__ASSIGNED TASK__
Print, exactly and completely, the data that appears below.

__RECORDS TO PROCESS__
......
(** X12: no KeyError ever ends the script, and an error of the database
    ends it only when a rollback fails.  When the script ends with an
    exception, it is the IndexError or TypeError of the extractor, with
    nothing printed and the database untouched; or the exception of
    printing the record, before the writer is called; or the ValueError
    with which the driver refuses a parameter of the INSERT; or the
    error of a failed rollback.  In each case the table is left as it
    was. *)
Theorem main_raises_only (r : http_outcome) (w : world) (e : exn) :
  fst (main r w) = Raise e ->
  table (snd (main r w)) = table w
  /\ e <> KeyError
  /\ ((extrair_info_interesse (buscar_dados_climaticos r) = Raise e
       /\ snd (main r w) = w)
      \/ (e = ValueErr
          /\ (stdout_fails (db_faults w) = true
              \/ execute_refused (db_faults w) = true))
      \/ (e = DbError /\ rollback_fails (db_faults w) = true)).
Proof.
  intros H.
  destruct (main_cases r w)
    as [E | [[e' [He' E]] | [[vs [Hvs [Hs E]]] | [vs [Hvs [Hs E]]]]]];
    rewrite E in *; cbn [fst snd] in *.
  - discriminate H.
  - injection H as ->.
    split; [reflexivity|]. split.
    + intros ->. destruct (extrair_raises_only_aux _ _ He'); discriminate.
    + left. now split.
  - injection H as <-.
    split; [reflexivity|]. split; [discriminate|].
    right; left. split; [reflexivity | now left].
  - pose proof (map_Return_length _ _ _ Hvs) as Hlen. simpl in Hlen.
    pose proof (valores_combine_colunas vs Hlen) as Hv.
    destruct (writer_raises _ _ _ H) as [Ht [_ [[_ [K _]] | [[-> [K _]] | [-> [K _]]]]]].
    + rewrite Hv in K. discriminate K.
    + split; [exact Ht|]. split; [discriminate|].
      right; left. split; [reflexivity | now right].
    + split; [exact Ht|]. split; [discriminate|].
      right; right. now split.
Qed.

Lemma main_raises_only_witness :
  table (snd (main (Answered 200 (Some (VList [VInt 1])))
                   (world_exemplo no_faults)))
  = table (world_exemplo no_faults).
Proof.
  apply (main_raises_only (Answered 200 (Some (VList [VInt 1])))
                          (world_exemplo no_faults) TypeError).
  reflexivity.
Defined.

Lemma present_name_truthy (raw : value) :
  present raw [SKey "name"] -> truthy raw = true.
Proof.
  intros [v Hv]. destruct raw; try discriminate Hv.
  destruct d; [discriminate Hv | reflexivity].
Qed.

(** X13: a whole cycle.  For an answer that is not an error status and
    whose body has the ten fields, when the record can be printed and no
    call of the writer fails (the driver accepting every value among
    them), the script ends normally and the table has one more row,
    which holds under each column the value of the corresponding field
    of the body. *)
Theorem main_stores_response (status_code : Z) (raw : value) (w : world) :
  ~ (400 <= status_code < 600) ->
  Forall (present raw) caminhos ->
  stdout_fails (db_faults w) = false ->
  writer_fault (db_faults w) = false ->
  exists vs,
    map (getpath raw) caminhos = map Return vs
    /\ fst (main (Answered status_code (Some raw)) w) = Return tt
    /\ table (snd (main (Answered status_code (Some raw)) w))
       = (table w ++ [mkRow (combine colunas vs) (clock w)])%list.
Proof.
  intros Hst Hall Hout Hok.
  destruct (Forall_present_values _ _ Hall) as [vs Hvs].
  exists vs. split; [exact Hvs|].
  pose proof (map_Return_length _ _ _ Hvs) as Hlen. simpl in Hlen.
  assert (Hb : buscar_dados_climaticos (Answered status_code (Some raw)) = raw).
  { simpl.
    destruct (400 <=? status_code) eqn:E1; [|reflexivity].
    destruct (status_code <? 600) eqn:E2; [|reflexivity].
    apply Z.leb_le in E1. apply Z.ltb_lt in E2. lia. }
  assert (Hraw : raw <> VNone).
  { intros ->. inversion Hall as [|? ? [v Hv] _]. discriminate Hv. }
  unfold main. rewrite Hb.
  rewrite present_name_truthy by (inversion Hall; assumption).
  rewrite (extrair_all_present raw vs Hraw Hvs).
  rewrite truthy_combine_colunas by exact Hlen.
  rewrite main_after_extraction, Hout.
  exact (salvar_ok _ vs (printed (VDict (combine colunas vs)) w)
           (valores_combine_colunas vs Hlen) Hok).
Qed.
(** With [hex] set, [tojura] returns the text of the four bytes it returns
    without: two lowercase hexadecimal digits a byte and one blank between
    bytes, eleven characters in all. *)
Theorem tojura_hex_agrees :
  forall (c : Z) (bs : list Z),
    encode [c] = Ok bs ->
    exists ws,
      tojura [c] = Ok ws /\
      tojura_hex [c]
      = Ok (join_sep " " (map (fun w => hexlify (tobytes w)) ws)) /\
      String.length (join_sep " " (map (fun w => hexlify (tobytes w)) ws))
      = 11%nat.
Proof.
  intros c bs Henc. destruct (encode_last c bs Henc) as [Hlast _].
  unfold byte_bits in Hlast. cbn [map] in Hlast.
  eexists. split; [exact (tojura_bits c bs _ _ _ _ _ _ _ _ Henc Hlast)|].
  split; [exact (tojura_hex_bits c bs _ _ _ _ _ _ _ _ Henc Hlast)|].
  generalize (Z.testbit (last bs 0) 7) (Z.testbit (last bs 0) 6)
             (Z.testbit (last bs 0) 5) (Z.testbit (last bs 0) 4)
             (Z.testbit (last bs 0) 3) (Z.testbit (last bs 0) 2)
             (Z.testbit (last bs 0) 1) (Z.testbit (last bs 0) 0).
  intros b0 b1 b2 b3 b4 b5 b6 b7.
  destruct b0, b1, b2, b3, b4, b5, b6, b7; reflexivity.
Qed.

Lemma tojura_hex_agrees_witness :
  exists ws,
    tojura [65] = Ok ws /\
    tojura_hex [65]
    = Ok (join_sep " " (map (fun w => hexlify (tobytes w)) ws)) /\
    String.length (join_sep " " (map (fun w => hexlify (tobytes w)) ws))
    = 11%nat.
Proof. exact (tojura_hex_agrees 65 [65] eq_refl). Defined.
Lemma iterencode_printable (o : json) (level : nat) :
  printable_text (_iterencode o level) = true.
Proof.
  revert level.
  induction o as [|b|z|f|s|l IH|d IH] using json_ind; intros level.
  - reflexivity.
  - destruct b; reflexivity.
  - apply int_repr_printable.
  - apply float_lexeme_printable, float_repr_lexeme.
  - apply encode_basestring_printable.
  - destruct l as [|v l]; [reflexivity|].
    rewrite iterencode_list, printable_text_cons, !printable_text_app.
    rewrite !newline_indent_printable. cbn [andb].
    change (printable c_lbracket) with true.
    change (printable_text [c_rbracket]) with true. rewrite andb_true_r.
    cbn [andb]. apply join_chunks_printable.
    + rewrite printable_text_cons, newline_indent_printable. reflexivity.
    + rewrite Forall_forall in IH |- *. intros c Hc.
      apply in_map_iff in Hc as (x & <- & Hx). apply IH; auto.
  - destruct d as [|kv d]; [reflexivity|].
    rewrite iterencode_dict, printable_text_cons, !printable_text_app.
    rewrite !newline_indent_printable. cbn [andb].
    change (printable c_lbrace) with true.
    change (printable_text [c_rbrace]) with true. rewrite andb_true_r.
    cbn [andb]. apply join_chunks_printable.
    + rewrite printable_text_cons, newline_indent_printable. reflexivity.
    + rewrite Forall_forall in IH |- *. intros c Hc.
      apply in_map_iff in Hc as ([k x] & <- & Hx).
      rewrite !printable_text_app, encode_basestring_printable.
      change (printable_text (str ": ")) with true. cbn [andb].
      apply (IH _ Hx).
Qed.

Lemma dumps_printable (o : json) : printable_text (dumps o) = true.
Proof. apply iterencode_printable. Qed.

Lemma encode_dumps (o : json) :
  encode_utf8 (dumps o) = Ok (map byte_of_N (dumps o)).
Proof. apply encode_utf8_ascii, printable_text_ascii, dumps_printable. Qed.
......
__SOLUTION FOR THIS EXERCISE__
(** X12: no KeyError ever ends the script, and an error of the database
    ends it only when a rollback fails.  When the script ends with an
    exception, it is the IndexError or TypeError of the extractor, with
    nothing printed and the database untouched; or the exception of
    printing the record, before the writer is called; or the ValueError
    with which the driver refuses a parameter of the INSERT; or the
    error of a failed rollback.  In each case the table is left as it
    was. *)
Theorem main_raises_only (r : http_outcome) (w : world) (e : exn) :
  fst (main r w) = Raise e ->
  table (snd (main r w)) = table w
  /\ e <> KeyError
  /\ ((extrair_info_interesse (buscar_dados_climaticos r) = Raise e
       /\ snd (main r w) = w)
      \/ (e = ValueErr
          /\ (stdout_fails (db_faults w) = true
              \/ execute_refused (db_faults w) = true))
      \/ (e = DbError /\ rollback_fails (db_faults w) = true)).
Proof.
  intros H.
  destruct (main_cases r w)
    as [E | [[e' [He' E]] | [[vs [Hvs [Hs E]]] | [vs [Hvs [Hs E]]]]]];
    rewrite E in *; cbn [fst snd] in *.
  - discriminate H.
  - injection H as ->.
    split; [reflexivity|]. split.
    + intros ->. destruct (extrair_raises_only_aux _ _ He'); discriminate.
    + left. now split.
  - injection H as <-.
    split; [reflexivity|]. split; [discriminate|].
    right; left. split; [reflexivity | now left].
  - pose proof (map_Return_length _ _ _ Hvs) as Hlen. simpl in Hlen.
    pose proof (valores_combine_colunas vs Hlen) as Hv.
    destruct (writer_raises _ _ _ H) as [Ht [_ [[_ [K _]] | [[-> [K _]] | [-> [K _]]]]]].
    + rewrite Hv in K. discriminate K.
    + split; [exact Ht|]. split; [discriminate|].
      right; left. split; [reflexivity | now right].
    + split; [exact Ht|]. split; [discriminate|].
      right; right. now split.
Qed.

Lemma main_raises_only_witness :
  table (snd (main (Answered 200 (Some (VList [VInt 1])))
                   (world_exemplo no_faults)))
  = table (world_exemplo no_faults).
Proof.
  apply (main_raises_only (Answered 200 (Some (VList [VInt 1])))
                          (world_exemplo no_faults) TypeError).
  reflexivity.
Defined.

Lemma present_name_truthy (raw : value) :
  present raw [SKey "name"] -> truthy raw = true.
Proof.
  intros [v Hv]. destruct raw; try discriminate Hv.
  destruct d; [discriminate Hv | reflexivity].
Qed.

(** X13: a whole cycle.  For an answer that is not an error status and
    whose body has the ten fields, when the record can be printed and no
    call of the writer fails (the driver accepting every value among
    them), the script ends normally and the table has one more row,
    which holds under each column the value of the corresponding field
    of the body. *)
Theorem main_stores_response (status_code : Z) (raw : value) (w : world) :
  ~ (400 <= status_code < 600) ->
  Forall (present raw) caminhos ->
  stdout_fails (db_faults w) = false ->
  writer_fault (db_faults w) = false ->
  exists vs,
    map (getpath raw) caminhos = map Return vs
    /\ fst (main (Answered status_code (Some raw)) w) = Return tt
    /\ table (snd (main (Answered status_code (Some raw)) w))
       = (table w ++ [mkRow (combine colunas vs) (clock w)])%list.
Proof.
  intros Hst Hall Hout Hok.
  destruct (Forall_present_values _ _ Hall) as [vs Hvs].
  exists vs. split; [exact Hvs|].
  pose proof (map_Return_length _ _ _ Hvs) as Hlen. simpl in Hlen.
  assert (Hb : buscar_dados_climaticos (Answered status_code (Some raw)) = raw).
  { simpl.
    destruct (400 <=? status_code) eqn:E1; [|reflexivity].
    destruct (status_code <? 600) eqn:E2; [|reflexivity].
    apply Z.leb_le in E1. apply Z.ltb_lt in E2. lia. }
  assert (Hraw : raw <> VNone).
  { intros ->. inversion Hall as [|? ? [v Hv] _]. discriminate Hv. }
  unfold main. rewrite Hb.
  rewrite present_name_truthy by (inversion Hall; assumption).
  rewrite (extrair_all_present raw vs Hraw Hvs).
  rewrite truthy_combine_colunas by exact Hlen.
  rewrite main_after_extraction, Hout.
  exact (salvar_ok _ vs (printed (VDict (combine colunas vs)) w)
           (valores_combine_colunas vs Hlen) Hok).
Qed.
(** With [hex] set, [tojura] returns the text of the four bytes it returns
    without: two lowercase hexadecimal digits a byte and one blank between
    bytes, eleven characters in all. *)
Theorem tojura_hex_agrees :
  forall (c : Z) (bs : list Z),
    encode [c] = Ok bs ->
    exists ws,
      tojura [c] = Ok ws /\
      tojura_hex [c]
      = Ok (join_sep " " (map (fun w => hexlify (tobytes w)) ws)) /\
      String.length (join_sep " " (map (fun w => hexlify (tobytes w)) ws))
      = 11%nat.
Proof.
  intros c bs Henc. destruct (encode_last c bs Henc) as [Hlast _].
  unfold byte_bits in Hlast. cbn [map] in Hlast.
  eexists. split; [exact (tojura_bits c bs _ _ _ _ _ _ _ _ Henc Hlast)|].
  split; [exact (tojura_hex_bits c bs _ _ _ _ _ _ _ _ Henc Hlast)|].
  generalize (Z.testbit (last bs 0) 7) (Z.testbit (last bs 0) 6)
             (Z.testbit (last bs 0) 5) (Z.testbit (last bs 0) 4)
             (Z.testbit (last bs 0) 3) (Z.testbit (last bs 0) 2)
             (Z.testbit (last bs 0) 1) (Z.testbit (last bs 0) 0).
  intros b0 b1 b2 b3 b4 b5 b6 b7.
  destruct b0, b1, b2, b3, b4, b5, b6, b7; reflexivity.
Qed.

Lemma tojura_hex_agrees_witness :
  exists ws,
    tojura [65] = Ok ws /\
    tojura_hex [65]
    = Ok (join_sep " " (map (fun w => hexlify (tobytes w)) ws)) /\
    String.length (join_sep " " (map (fun w => hexlify (tobytes w)) ws))
    = 11%nat.
Proof. exact (tojura_hex_agrees 65 [65] eq_refl). Defined.
Lemma iterencode_printable (o : json) (level : nat) :
  printable_text (_iterencode o level) = true.
Proof.
  revert level.
  induction o as [|b|z|f|s|l IH|d IH] using json_ind; intros level.
  - reflexivity.
  - destruct b; reflexivity.
  - apply int_repr_printable.
  - apply float_lexeme_printable, float_repr_lexeme.
  - apply encode_basestring_printable.
  - destruct l as [|v l]; [reflexivity|].
    rewrite iterencode_list, printable_text_cons, !printable_text_app.
    rewrite !newline_indent_printable. cbn [andb].
    change (printable c_lbracket) with true.
    change (printable_text [c_rbracket]) with true. rewrite andb_true_r.
    cbn [andb]. apply join_chunks_printable.
    + rewrite printable_text_cons, newline_indent_printable. reflexivity.
    + rewrite Forall_forall in IH |- *. intros c Hc.
      apply in_map_iff in Hc as (x & <- & Hx). apply IH; auto.
  - destruct d as [|kv d]; [reflexivity|].
    rewrite iterencode_dict, printable_text_cons, !printable_text_app.
    rewrite !newline_indent_printable. cbn [andb].
    change (printable c_lbrace) with true.
    change (printable_text [c_rbrace]) with true. rewrite andb_true_r.
    cbn [andb]. apply join_chunks_printable.
    + rewrite printable_text_cons, newline_indent_printable. reflexivity.
    + rewrite Forall_forall in IH |- *. intros c Hc.
      apply in_map_iff in Hc as ([k x] & <- & Hx).
      rewrite !printable_text_app, encode_basestring_printable.
      change (printable_text (str ": ")) with true. cbn [andb].
      apply (IH _ Hx).
Qed.

Lemma dumps_printable (o : json) : printable_text (dumps o) = true.
Proof. apply iterencode_printable. Qed.

Lemma encode_dumps (o : json) :
  encode_utf8 (dumps o) = Ok (map byte_of_N (dumps o)).
Proof. apply encode_utf8_ascii, printable_text_ascii, dumps_printable. Qed.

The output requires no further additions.